# A workflow to find outlier expansions

## Authors in alphabetical order

- [Madeline Couse, SickKids](mailto:madeline.couse@sickkids.ca)
- [Giulia Del Gobbo, CHEO](mailto:gdelgobbo@cheo.on.ca)
- [Egor Dolzhenko, PacBio](mailto:edolzhenko@pacificbiosciences.com)
- [Adam English, BCM](mailto:adam.english@bcm.edu)
- [Tom Mokveld, PacBio](mailto:tmokveld@pacificbiosciences.com)

## Introduction

Suppose that you want to look for repeat expansions in one or more of your case samples relative to a set of controls. Let's assume that you have already aligned the reads, ran TRGT, and merged the results into an allele database file `alleles.gz` that has three columns: repeat id, sample id, and allele sequences. Let's use the next code block to set the path to your allele database and also define ids of case samples.  

In [1]:
from pathlib import Path

alleles_path = Path("input/alleles.gz").resolve(strict=True)

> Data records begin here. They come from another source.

(* ===== verification/Parser.v ===== *)
(** * Parsing a response

    [parser.py]: [parse_response] reads an envelope and validates what it read; with
    [Wire.response_value] it is the helper's protocol at the level of JSON values. *)

From S2P Require Import Prelude PyStr Calendar Models Samples Json Fields Validation Wire Codec PayloadParser.

Open Scope Z_scope.

Section Parser.
Context `{Iso : IsoDialect}.

Definition _validated (r : Response) : res Response :=
  _ ← validate_response r; Ok r.

Definition parse_response (v : json) : res Response :=
  r ← reader v (lit "response")
        (names ["protocolVersion"; "kind"; "generatedAt"; "generationId"; "payload"; "error"]);
  _ ← raise_if (negb (dict_mem (rd_value r) (lit "protocolVersion")))
        (ProtocolError {| code := PROTOCOL_VERSION_MISSING;
                          message := lit "protocolVersion is required" |});
  x ← field r (lit "protocolVersion"); version ← protocol_version x;
  x ← field r (lit "generatedAt"); generated ← timestamp x (lit "response.generatedAt");
  x ← field r (lit "generationId"); generation ← identifier x (lit "response.generationId");
  x ← field r (lit "kind"); kind ← enum x (lit "response.kind");
  let meta := {| generated_at := generated; generation_id := generation;
                 protocol_version_of := version |} in
  match kind with
  | RK_SNAPSHOT =>
      _ ← reject_field r (lit "error");
      x ← field r (lit "payload"); p ← parse_snapshot x;
      _validated (RSnapshot {| snap_meta := meta; snap_payload := p |})
  | RK_INVENTORY =>
      _ ← reject_field r (lit "error");
      x ← field r (lit "payload"); p ← parse_inventory x;
      _validated (RInventory {| inv_meta := meta; inv_payload := p |})
  | RK_STAR_RESULT =>
      _ ← reject_field r (lit "error");
      x ← field r (lit "payload"); p ← parse_star_result x;
      _validated (RStar meta p)
  | RK_ERROR =>
      _ ← reject_field r (lit "payload");
      x ← field r (lit "error"); e ← parse_error x (lit "response.error");
      _validated (RError meta e)
  end.

Lemma validated_Ok r r' : _validated r = Ok r' -> r' = r /\ valid_response r.
Proof.
  unfold _validated. intros H. apply bind_Ok in H as ([] & Hv & [= <-]). by apply validate_response_spec in Hv.
Qed.

(** Whatever is parsed is a valid response. *)
Lemma parse_response_valid v r : parse_response v = Ok r -> valid_response r.
Proof.
  unfold parse_response. intros H.
  repeat (apply bind_Ok in H as (? & ? & H)).
  match type of H with match ?k with _ => _ end = _ => destruct k end;
    unfold _validated in H; inv_ok; by apply validate_response_spec.
Qed.

(** The order of object keys is irrelevant at every depth. *)
#[global] Instance parse_response_proper : Proper (jeq ==> (=)) parse_response.
Proof.
  intros v w Hvw. unfold parse_response. json_proper.
  match goal with H : reader_eq ?a ?b |- context [dict_mem (rd_value ?a) ?n] =>
    rewrite (dict_eq_mem _ _ n (proj2 H)) end.
  unfold identifier. json_proper.
  match goal with |- match ?k with _ => _ end = _ => destruct k end; json_proper.
  eapply bind_rel; [apply outcome_rel_eq, parse_error_jeq; done | intros ? ? <-; done].
Qed.

Lemma protocol_version_inverse n : n = PROTOCOL_VERSION -> protocol_version (JInt n) = Ok n.
Proof. by intros ->. Qed.

(** A parser inverts the encoder on the response it is given: an envelope whose payload
    parser inverts its payload encoder. *)
Lemma parse_response_inverse r v :
  Forall in_range (response_times r) -> response_value r = Ok v -> parse_response v = Ok r.
Proof.
  unfold response_times. rewrite Forall_cons. intros [Hm Hp] H.
  unfold response_value in H. apply bind_Ok in H as ([] & Hv & H).
  pose proof Hv as Hvalid. apply validate_response_spec in Hvalid as (Hver & _ & Hvalid).
  destruct r as [[m p]|[m p]|m p|m e]; simpl in Hm, Hp, Hver, Hvalid;
    unfold Wire._envelope, Wire._error_envelope in H; cbn [snap_payload snap_meta inv_payload inv_meta] in H;
    inv_ok; unfold parse_response, raise_if, reject_field;
    parse_fields ltac:(first
      [ rewrite protocol_version_inverse by done | erewrite timestamp_inverse by eassumption
      | erewrite snapshot_inverse by eassumption | rewrite inventory_inverse by done
      | rewrite star_result_inverse | rewrite parse_error_inverse by done
      | progress cbn [negb raise_if] ]);
    destruct m; simpl in *; unfold _validated; by rewrite Hv.
Qed.

Lemma parse_response_raises v : raises protocol_error (parse_response v).
Proof. unfold parse_response, identifier, _validated. solve_raises. Qed.

(** Parsing a JSON value gives a valid response or raises a protocol error, nothing else. *)
Theorem parse_response_safe v :
  match parse_response v with
  | Ok r => valid_response r
  | Err e => exists info, e = ProtocolError info
  end.
Proof.
  destruct (parse_response v) as [r|e] eqn:E; [by eapply parse_response_valid | by eapply parse_response_raises].
Qed.

(** A response survives the wire: the JSON value written for it is read back as the same
    response, whatever the order the keys of its objects come in. *)
Theorem response_roundtrip r v w :
  Forall in_range (response_times r) -> response_value r = Ok v -> jeq v w -> parse_response w = Ok r.
Proof. intros Ht Hv Hw. rewrite <-(parse_response_proper v w Hw). by apply parse_response_inverse. Qed.

End Parser.

(** On a snapshot whose keys come back in another order. *)
Lemma response_roundtrip_witness :
  let r := RSnapshot sample_snapshot in
  exists d, response_value r = Ok (JObj d)
  /\ jeq (JObj d) (JObj (reverse d)) /\ parse_response (Iso:=fun _ => None) (JObj (reverse d)) = Ok r.
Proof.
  intros r. assert (Forall in_range (response_times r)) as Ht.
  { repeat (constructor; [vm_compute; split; congruence|]). constructor. }
  destruct (response_value r) as [v|e] eqn:E; vm_compute in E; [|discriminate E].
  injection E as E. rewrite <-E. eexists. split; [reflexivity|].
  match goal with |- jeq (JObj ?d) _ /\ _ => assert (jeq (JObj d) (JObj (reverse d))) as Hj end.
  { apply jeq_permutation; [apply (bool_decide_unpack _); vm_compute; exact I | by rewrite reverse_Permutation]. }
  split; [exact Hj|]. eapply (response_roundtrip (Iso:=fun _ => None) r); [exact Ht | vm_compute; reflexivity | exact Hj].
Defined.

case_ids = ["HG00280", "HG00438", "HG00621"] # Assume that all other samples are controls

Now let's confirm that allele database file has the expected structure:

In [2]:
! zcat < {alleles_path} | head -n 3

chr9_100000411_100000479_A	HG00099	AGTGATAAAGCAAGATCCTGTATCAAAAAAAAAAAAAAAAAAACTTTCTCCCTTCTTCAATTTTTTGG,AGTGATAAAGCAAGATCCTGTATCAAAAAAAAAAAAAAAAAACTTTCTCCCTTCTTCAATTTTTTGG
chr9_100000411_100000479_A	HG00280	AGTGATAAAGCAAGATCCTGTATCAAAAAAAAAAAAAAAAAAACTTTCTCCCTTCTTCAATTTTTTGG,AGTGATAAAGCAAGATCCTGTATCAAAAAAAAAAAAAAAAAACTTTCTCCCTTCTTCAATTTTTTGG
chr9_100000411_100000479_A	HG00323	AGTGATAAAGCAAGATCCTGTATCAAAAAAAAAAAAAAAAAACTTTCTCCCTTCTTCAATTTTTTGG,AGTGATAAAGCAAGATCCTGTATCAAAAAAAAAAAAAAAAAAAACTTTCTCCCTTCTTCAATTTTTTGG


Let's also create directories for temporary files and the final output:

In [3]:
scratch_path = Path("scratch").mkdir(exist_ok=True)
output_path = Path("output").mkdir(exist_ok=True)

## Find outliers

Let's create some code for extracting alleles from the database file.

In [4]:
import gzip
import itertools
import numpy as np
from collections import namedtuple

RepeatRec = namedtuple("RepeatRec", "sample short_allele long_allele")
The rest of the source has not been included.